Thank god, thank god! A voice of pure, reason!
Thanks for your reply, we're on the same page!
Best
-James-
On 2 Sep 2007, at 01:40, Larry Wanger wrote:
Hey James:
I wanted to let you know that I largely agree with your comments
here. Once familiar with the layout of a site one can use little
tricks like going to the link nearest the body of the page by using
the links finder. However, having to interact with everything is
tough. I'm a pure Mac user; don't have Fusion running Windows even
though I could. I left Windows for a reason! Further, my council
to anyone in the blind community who is considering a Mac is that
unless you're ready for a learning curve and a painful web
experience, they don't want to switch. Apple needs to make some
progress. Is the Mac accessible? Absolutely! But, it ain't easy
and we shouldn't kid ourselves about that. It does a disservice to
new users, potential users and to our future as Apple may conclude
things are good when they aren't.
On Sep 1, 2007, at 3:42 PM, James Jolley wrote:
Hi folks,
It certainly comes to something when a user can't be honest about
what works for them. What is it about some people on this list?

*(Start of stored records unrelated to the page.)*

(* ===== verification/ConsentFacts.v ===== *)
(** * ConsentFacts: savings held for guarantors, step by step

    [consent_ok]: what is frozen on an account is what its member guarantees by
    accepted rows whose hold is not released.  Atomic steps keep it one by one;
    a hold and the row that accounts for it change together. *)
From S2P Require Import Prelude Money Json Format Schema Ledger LedgerFacts LedgerInv.
From S2P Require Import LedgerLegs.
From S2P Require Import AuditLogs Frames Redis.
From S2P Require Import Recovery RecoveryFacts Loans Accounts AccountFacts LoanRules.
From S2P Require Import Guarantors.
From S2P Require Import GuarantorFacts ApprovalChains Lending LoanApply GuarantorConsent.

(** ** Success-only invariants *)
Class Keeps {St A} (P : St -> Prop) (m : comp St A) : Prop :=
  keeps : forall s a s', m s = (Ok a, s') -> P s -> P s'.

Section Keeping.
Context {St : Type} (P : St -> Prop).

#[export] Instance keeps_preserves {A} (m : comp St A) : Preserves P m -> Keeps P m | 10.
Proof. intros Hm s a s' E. exact (Hm _ _ _ E). Qed.
#[export] Instance keeps_bind {A B} (m : comp St A) (k : A -> comp St B) :
  Keeps P m -> (forall a, Keeps P (k a)) -> Keeps P (bind m k) | 2.
Proof. intros Hm Hk s b s' E HP. apply bind_Ok in E as (a & s1 & E1 & E2). exact (Hk a _ _ _ E2 (Hm _ _ _ E1 HP)). Qed.
#[export] Instance keeps_foldM {A B} (body : B -> A -> comp St B) acc xs :
  (forall b a, Keeps P (body b a)) -> Keeps P (foldM body acc xs) | 2.
Proof. intros Hb. revert acc. induction xs as [|x xs IH]; intros acc; cbn [foldM]; apply _. Qed.

(** A computation that keeps a projection keeps what is said of it alone. *)
Lemma preserves_frames {X A} (f : St -> X) (Q : X -> Prop) (m : comp St A) :
  Frames f m -> Preserves (fun s => Q (f s)) m.
Proof. intros Hm s r s' E. by rewrite (frames_Ok f _ _ _ _ Hm E). Qed.
End Keeping.

#[export] Hint Extern 5 (Keeps _ (match ?x with _ => _ end)) => destruct x : typeclass_instances.
#[export] Hint Extern 5 (Keeps _ (if ?x then _ else _)) => destruct x : typeclass_instances.
#[export] Hint Extern 9 (Keeps _ _) => progress cbv zeta : typeclass_instances.

(** ** The invariant *)
Definition type_of_loan (loanId : string) (d : DB) : AccountType :=
  match loans d !! loanId with Some l => required_account l d | None => FOSA end.

(** Accepted, and the hold still in place. *)
Definition held (g : LoanGuarantor) : bool := accepted g && (lg_holdReleasedAt g === None).

(** What row [g] freezes on account [a]. *)
Definition weight (d : DB) (a : Account) (g : LoanGuarantor) : Z :=
  if held g && ((lg_tenantId g === acc_tenantId a) && (lg_memberId g === acc_memberId a)
    && (type_of_loan (lg_loanId g) d === acc_accountType a))
  then lg_guaranteedAmount g else 0.

Definition guaranteed (d : DB) (a : Account) : Z := sum_by (weight d a) (loanGuarantors d).

Definition columns_in (cs : gmap string ConsentColumns) (g : LoanGuarantor) : ConsentColumns :=
  default (asked (lg_createdAt g) None) (cs !! lg_id g).

(** A guarantor row belongs to a loan; an amount is held only for an accepted
    row, and nothing is marked as placed or released on any other. *)
Record row_ok (d : DB) (c : ConsentColumns) (g : LoanGuarantor) : Prop := {
  row_loan_exists : is_Some (loans d !! lg_loanId g);
  row_amount : lg_status g = G_ACCEPTED -> 0 <= lg_guaranteedAmount g;
  row_unheld : lg_status g <> G_ACCEPTED -> lg_holdReleasedAt g = None /\ co_holdPlacedAt c = None;
}.

Record consent_ok (d : DB) (cs : gmap string ConsentColumns) : Prop := {
  ck_one : one_account_each d;
  ck_ids : NoDup (lg_id <$> loanGuarantors d);
  ck_rows : forall g, g ∈ loanGuarantors d -> row_ok d (columns_in cs g) g;
  ck_exact : forall id a, accounts d !! id = Some a -> acc_isActive a = true ->
    acc_frozenSavings a = guaranteed d a;
}.

Definition ok (s : LendingWorld) : Prop := consent_ok (ldb s) (consents (lw_tables s)).
Definition ok_base (cs : gmap string ConsentColumns) (w : World) : Prop := consent_ok (db w) cs.

(** ** Weights *)
Lemma weight_held d a g : held g = false -> weight d a g = 0.
Proof. unfold weight. by intros ->. Qed.

Lemma weight_active d a g : acc_isActive a = true ->
  weight d a g = if held g && holdsb (lg_tenantId g) (lg_memberId g) (type_of_loan (lg_loanId g) d) a
                 then lg_guaranteedAmount g else 0.
Proof.
  intros Ha. unfold weight, holdsb. rewrite Ha, andb_true_r.
  by rewrite (bool_decide_ext (lg_tenantId g = acc_tenantId a) (acc_tenantId a = lg_tenantId g)),
    (bool_decide_ext (lg_memberId g = acc_memberId a) (acc_memberId a = lg_memberId g)),
    (bool_decide_ext (type_of_loan (lg_loanId g) d = acc_accountType a) (acc_accountType a = type_of_loan (lg_loanId g) d)).
Qed.

Lemma weight_frozen d x v a g : weight d (set_frozen x v a) g = weight d a g.
Proof. done. Qed.

Lemma weight_nonneg d c a g : row_ok d c g -> 0 <= weight d a g.
Proof.
  intros Hg. unfold weight. destruct (held g && _) eqn:E; [|lia].
  apply (row_amount _ _ _ Hg). unfold held, accepted in E. by reflect.
Qed.

(** Loans that keep their product keep the account type. *)
Definition same_types (d d' : DB) : Prop :=
  (forall id, is_Some (loans d !! id) -> is_Some (loans d' !! id)) /\
  (forall id, is_Some (loans d !! id) -> type_of_loan id d' = type_of_loan id d).

Lemma same_types_eq d d' : loans d' = loans d -> loanProducts d' = loanProducts d -> same_types d d'.
Proof. intros El Ep. unfold same_types, type_of_loan, required_account, loan_product. by rewrite El, Ep. Qed.

Lemma same_types_insert d id l l' :
  loans d !! id = Some l -> loan_loanProductId l' = loan_loanProductId l ->
  same_types d (set_loans (<[id := l']> (loans d)) d).
Proof.
  intros Hl Hp. split; intros k [x Hx]; cbn; destruct (decide (id = k)) as [<-|Hne].
  - rewrite lookup_insert_eq. by eexists.
  - rewrite lookup_insert_ne by done. by eexists.
  - unfold type_of_loan. cbn. rewrite lookup_insert_eq, Hl. unfold required_account, loan_product. cbn. by rewrite Hp.
  - unfold type_of_loan. cbn. by rewrite lookup_insert_ne by done.
Qed.

Lemma same_types_new d id l : loans d !! id = None -> same_types d (set_loans (<[id := l]> (loans d)) d).
Proof.
  intros Hl. split; intros k [x Hx]; cbn; (destruct (decide (id = k)) as [<-|Hne]; [congruence|]).
  - rewrite lookup_insert_ne by done. by eexists.
  - unfold type_of_loan. cbn. by rewrite lookup_insert_ne by done.
Qed.

Lemma weight_types d d' c a g : same_types d d' -> row_ok d c g -> weight d' a g = weight d a g.
Proof. intros [_ Ht] Hg. unfold weight. by rewrite (Ht _ (row_loan_exists _ _ _ Hg)). Qed.

Lemma row_ok_types d d' c g : same_types d d' -> row_ok d c g -> row_ok d' c g.
Proof. intros [Hs _] [H1 H2 H3]. split; auto. Qed.

(** ** Steps that touch no row and no hold *)
Lemma consent_ok_frame d d' cs :
  (forall id, option_relation (fun a a' => acc_tenantId a' = acc_tenantId a /\ acc_memberId a' = acc_memberId a /\
      acc_accountType a' = acc_accountType a /\ acc_isActive a' = acc_isActive a /\
      acc_frozenSavings a' = acc_frozenSavings a) (fun _ => False) (fun _ => False)
    (accounts d !! id) (accounts d' !! id)) ->
  loanGuarantors d' = loanGuarantors d -> same_types d d' -> consent_ok d cs -> consent_ok d' cs.
Proof.
  intros Ha Eg Ht [H1 H2 H3 H4].
  assert (forall id a', accounts d' !! id = Some a' -> exists a, accounts d !! id = Some a /\
    acc_tenantId a' = acc_tenantId a /\ acc_memberId a' = acc_memberId a /\
    acc_accountType a' = acc_accountType a /\ acc_isActive a' = acc_isActive a /\
    acc_frozenSavings a' = acc_frozenSavings a) as Hback.
  { intros id a' E. specialize (Ha id). rewrite E in Ha. destruct (accounts d !! id) as [a|]; [|done]. by exists a. }
  split.
  - intros t m T id1 a1 id2 a2 E1 E2 (?&?&?&?) (?&?&?&?).
    destruct (Hback _ _ E1) as (b1 & ? & ? & ? & ? & ? & _), (Hback _ _ E2) as (b2 & ? & ? & ? & ? & ? & _).
    eapply (H1 t m T id1 b1 id2 b2); [done|done|..]; unfold holds; split_and!; congruence.
  - by rewrite Eg.
  - intros g Hg. rewrite Eg in Hg. by eapply row_ok_types, H3.
  - intros id a' E Hact. destruct (Hback _ _ E) as (a & Ea & E1 & E2 & E3 & E4 & E5).
    rewrite E5, (H4 id a Ea) by congruence. unfold guaranteed. rewrite Eg. apply sum_by_ext. intros g Hg.
    rewrite (weight_types d d' _ a' g Ht (H3 g Hg)). unfold weight. by rewrite E1, E2, E3.
Qed.

Lemma same_accounts (accs : gmap string Account) : forall id, option_relation (fun a a' => acc_tenantId a' = acc_tenantId a /\
    acc_memberId a' = acc_memberId a /\ acc_accountType a' = acc_accountType a /\ acc_isActive a' = acc_isActive a /\
    acc_frozenSavings a' = acc_frozenSavings a) (fun _ => False) (fun _ => False) (accs !! id) (accs !! id).
Proof. intros id. by destruct (accs !! id). Qed.

(** ** A row and its hold change together *)
Lemma guaranteed_replace d a g g' : NoDup (lg_id <$> loanGuarantors d) -> g ∈ loanGuarantors d -> lg_id g' = lg_id g ->
  sum_by (weight d a) (replace_row lg_id g' (loanGuarantors d)) = guaranteed d a - weight d a g + weight d a g'.
Proof. intros. by apply sum_by_replace_row. Qed.

Lemma in_replace_row g' l y : y ∈ replace_row lg_id g' l -> y = g' \/ (y ∈ l /\ lg_id y <> lg_id g').
Proof.
  intros (x & E & Hx)%list_elem_of_fmap. case_bool_decide as Ex; subst; [by left|right; done].
Qed.

Lemma consent_ok_row d d' cs cs' g g' f :
  consent_ok d cs -> g ∈ loanGuarantors d -> lg_id g' = lg_id g -> lg_loanId g' = lg_loanId g ->
  reframed f d d' -> loanGuarantors d' = replace_row lg_id g' (loanGuarantors d) ->
  loans d' = loans d -> loanProducts d' = loanProducts d ->
  (forall a, acc_isActive a = true -> f a = weight d a g' - weight d a g) ->
  (forall x, x ∈ loanGuarantors d -> lg_id x <> lg_id g -> columns_in cs' x = columns_in cs x) ->
  row_ok d (columns_in cs' g') g' ->
  consent_ok d' cs'.
Proof.
  intros [H1 H2 H3 H4] Hg Eid Eloan Hr Eg El Ep Hf Hcs Hok.
  assert (same_types d d') as Ht by by apply same_types_eq. split.
  - by eapply one_each_reframed.
  - rewrite Eg, replace_row_keys. done.
  - intros x Hx. rewrite Eg in Hx. apply in_replace_row in Hx as [->|[Hx Hne]]; [by eapply row_ok_types|].
    rewrite Hcs by congruence. by eapply row_ok_types, H3.
  - intros id a' Ea Hact. pose proof (Hr id) as Hra. rewrite Ea in Hra.
    destruct (accounts d !! id) as [a|] eqn:Ha; [|done]. destruct Hra as [v ->]. cbn in Hact |- *.
    rewrite (H4 id a Ha Hact), (Hf a Hact). unfold guaranteed at 2. rewrite Eg.
    rewrite (sum_by_ext (weight d' _) (weight d a)).
    + rewrite (guaranteed_replace d a g g') by done. lia.
    + intros x Hx. rewrite weight_frozen. apply in_replace_row in Hx as [->|[Hx _]].
      * exact (weight_types _ _ _ _ _ Ht Hok).
      * exact (weight_types _ _ _ _ _ Ht (H3 x Hx)).
Qed.

Lemma update_is_replace d (cond : LoanGuarantor -> bool) f g :
  NoDup (lg_id <$> loanGuarantors d) -> g ∈ loanGuarantors d -> cond g = true -> lg_id (f g) = lg_id g ->
  update_where (fun x => (lg_id x === lg_id g) && cond x) f (loanGuarantors d)
  = replace_row lg_id (f g) (loanGuarantors d).
Proof.
  intros Hnd Hg Hc Eid. apply list_fmap_ext. intros i x Hx. rewrite Eid. case_bool_decide as E; [|done].
  assert (x = g) as -> by (eapply NoDup_key_inj; [done|by eapply list_elem_of_lookup_2|done|done]).
  by rewrite Hc.
Qed.

(** ** Computations over the application's state *)
Definition base_core (w : World) := (accounts (db w), loanGuarantors (db w), loans (db w), loanProducts (db w)).
Definition core (s : LendingWorld) := (base_core (lw_base s), consents (lw_tables s)).

#[export] Instance rollback_core : Rollback base_core.
Proof. split; [|done]. intros w w' _. done. Qed.

Lemma ok_core s s' : core s' = core s -> ok s -> ok s'.
Proof.
  unfold ok, core, base_core, ldb. intros [= E1 E2 E3 E4 E5]. rewrite E5. apply consent_ok_frame.
  - rewrite E1. apply same_accounts.
  - done.
  - by apply same_types_eq.
Qed.

#[export] Instance ok_frames {A} (m : LM A) : Frames core m -> Preserves ok m | 20.
Proof. intros Hm s r s' E. apply ok_core. by eapply frames_Ok. Qed.
#[export] Instance ok_base_frames {A} cs (m : M A) : Frames base_core m -> Preserves (ok_base cs) m | 20.
Proof.
  intros Hm w r w' E. pose proof (frames_Ok _ _ _ _ _ Hm E) as Ec. unfold base_core in Ec. injection Ec as E1 E2 E3 E4.
  apply consent_ok_frame; [rewrite E1; apply same_accounts|done|by apply same_types_eq].
Qed.

#[export] Instance frames_on_base {A X} (f : World -> X) (m : M A) :
  Frames f m -> Frames (fun s => f (lw_base s)) (on_base m).
Proof. intros Hm s. unfold on_base. specialize (Hm (lw_base s)). by destruct (m (lw_base s)). Qed.
#[export] Instance core_on_base {A} (m : M A) : Frames base_core m -> Frames core (on_base m).
Proof. intros Hm s. unfold on_base, core. specialize (Hm (lw_base s)). destruct (m (lw_base s)). cbn in *. by rewrite Hm. Qed.
#[export] Instance core_on_apply {A} (m : comp _ A) : Frames core (on_apply m).
Proof. intros s. unfold on_apply. by destruct (m (applyKeys s)). Qed.
#[export] Instance core_on_respond {A} (m : comp _ A) : Frames core (on_respond m).
Proof. intros s. unfold on_respond. by destruct (m (respondKeys s)). Qed.
#[export] Instance core_on_review {A} (m : comp _ A) : Frames core (on_review m).
Proof. intros s. unfold on_review. by destruct (m (reviewKeys s)). Qed.
#[export] Instance core_lreturn {A} (r : result A) : Frames core (lreturn r).
Proof. unfold lreturn. apply _. Qed.
#[export] Instance core_catching {A} (m : LM A) h : Frames core m -> (forall e, Frames core (h e)) -> Frames core (catching m h).
Proof.
  intros Hm Hh s. unfold catching. specialize (Hm s). destruct (m s) as [[a|e] s1]; [done|].
  by rewrite (Hh e s1).
Qed.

They think because they have a mac, they rule? In regards to
Anne's comments about me pontificating on the mac, she was rather
unfair. I did use a mac with outspoken for a time and found that
equally irritating. The only reason why I mentioned the issues
with Safari were due to the fact that many others have had similar
problems and I figured that these may be addressed in a future
update to either MacOs or VO.
I still stick by my viewpoint, VO is a screen reader in the
traditional sense, productivity with it is significantly slowed by
the need to navigate constantly. There is little intelligence in
the screen reader to detect specific details, the fact that we
have to interact with everything slows us down for a start. Any
respectible screen reader has the ability to work with the current
control with ease and not expect the user to jump through hoops to
interact with it.
Also, the fact that one has no method of true web-page navigation
as with real screen readers. The lack of ability to interact with
some pages is irritating. Some of the gaming sights I visit are
quite difficult and I tend to use Windows just for a quiet life.
As I said, if the mac is so perfect for blind people, what are we
running windows with fusion or whatever on it for?